▶ [Exercise prompt] Give back exactly the lines spanning from the one containing "eapply member_goes; [by apply root_goes|]." to the final line of the records below, and no others.
╭──
Lemma config_goes c dflt :
  readable c -> wg_peers (wg c) = [] -> length (clock_res c) = 8%nat ->
  length (clock_res dflt) = 8%nat -> Z.of_nat (length (mounts c)) < 2 ^ 63 ->
  exists ks, goes (member_events [] (members_in_order c)) [] dflt (bytes "wg.peers") c ks /\
             bytes "args" ∈ ks.
Proof.
  intros [[Ha [Hne ?]] [He ?] [Hi ?]] Hp Hc Hd Hm.
  assert (short (ethreads c)) by (unfold short, MAX_SGXLKL_ETHREADS in *; lia).
  assert (short (max_user_threads c)) by (unfold short, MAX_SGXLKL_MAX_USER_THREADS in *; lia).
  assert (0 <= tap_mtu c < 2 ^ 32) by (unfold INT32_MAX in *; lia).
  eexists. split; [unfold members_in_order|].
  - eapply member_goes; [eapply (strings_goes (bytes "args") args set_args); [place|done|done|place|place|done|place]|].
    eapply member_goes; [eapply clocks_goes; [done|done|done]|].
    eapply member_goes; [eapply (string_goes _ _ (bytes "cwd")); [place|place|place|place]|].
    eapply member_goes; [eapply (strings_goes (bytes "env") env set_env); [place|done|done|place|place|done|place]|].
    eapply member_goes; [eapply (int_goes _ _ (bytes "esleep")); [place|place|place|done|place]|].
    eapply member_goes; [eapply (int_goes _ _ (bytes "espins")); [place|place|place|done|place]|].
    eapply member_goes; [eapply (int_goes _ _ (bytes "ethreads")); [place|place|place|done|place]|].
    eapply member_goes; [eapply (text_goes _ _ (bytes "exit_status")); [place|place|place|unfold enumeration; by rewrite exit_status_string]|].
    eapply member_goes; [apply version_goes; place|].
    eapply member_goes; [eapply (bool_goes _ _ (bytes "fsgsbase")); [place|place|place|place]|].
    eapply member_goes; [eapply (strings_goes (bytes "host_import_env") host_import_env set_host_import_env); [place|done|done|place|place|done|place]|].
    eapply member_goes; [eapply (string_goes _ _ (bytes "hostname")); [place|place|place|place]|].
    eapply member_goes; [eapply (bool_goes _ _ (bytes "hostnet")); [place|place|place|place]|].
    eapply member_goes; [by apply image_sizes_goes|].
    eapply member_goes; [by apply io_goes|].
    eapply member_goes; [eapply (string_goes _ _ (bytes "kernel_cmd")); [place|place|place|place]|].
    eapply member_goes; [eapply (bool_goes _ _ (bytes "kernel_verbose")); [place|place|place|place]|].
    eapply member_goes; [eapply (int_goes _ _ (bytes "max_user_threads")); [place|place|place|done|place]|].
    eapply member_goes; [eapply (text_goes _ _ (bytes "mmap_files")); [place|place|place|unfold enumeration; by rewrite mmap_files_string]|].
    eapply member_goes; [eapply (text_goes _ _ (bytes "mode")); [place|place|place|unfold enumeration; by rewrite mode_string]|].
    eapply member_goes; [apply mounts_goes; [done|done]|].
    eapply member_goes; [eapply (string_goes _ _ (bytes "net_gw4")); [place|place|place|place]|].
    eapply member_goes; [eapply (string_goes _ _ (bytes "net_ip4")); [place|place|place|place]|].
    eapply member_goes; [eapply (string_goes _ _ (bytes "net_mask4")); [place|place|place|place]|].
    eapply member_goes; [eapply (int_goes _ _ (bytes "oe_heap_pagecount")); [place|place|place|done|place]|].
    eapply member_goes; [by apply root_goes|].
    eapply member_goes; [eapply (int_goes _ _ (bytes "stacksize")); [place|place|place|done|place]|].
    eapply member_goes; [eapply (bool_goes _ _ (bytes "swiotlb")); [place|place|place|place]|].
    eapply member_goes; [eapply (string_goes _ _ (bytes "sysctl")); [place|place|place|place]|].
    eapply member_goes; [eapply (int32_goes _ _ (bytes "tap_mtu")); [place|place|place|done|place]|].
    eapply member_goes; [eapply (bool_goes _ _ (bytes "verbose")); [place|place|place|place]|].
    eapply member_goes; [by apply wg_goes|].
    destruct c. apply goes_nil.
  - apply elem_of_app. left. destruct (args c); [done|]. left.
Qed.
╰──
▶ [Output for this exercise]
    eapply member_goes; [by apply root_goes|].
    eapply member_goes; [eapply (int_goes _ _ (bytes "stacksize")); [place|place|place|done|place]|].
    eapply member_goes; [eapply (bool_goes _ _ (bytes "swiotlb")); [place|place|place|place]|].
    eapply member_goes; [eapply (string_goes _ _ (bytes "sysctl")); [place|place|place|place]|].
    eapply member_goes; [eapply (int32_goes _ _ (bytes "tap_mtu")); [place|place|place|done|place]|].
    eapply member_goes; [eapply (bool_goes _ _ (bytes "verbose")); [place|place|place|place]|].
    eapply member_goes; [by apply wg_goes|].
    destruct c. apply goes_nil.
  - apply elem_of_app. left. destruct (args c); [done|]. left.
Qed.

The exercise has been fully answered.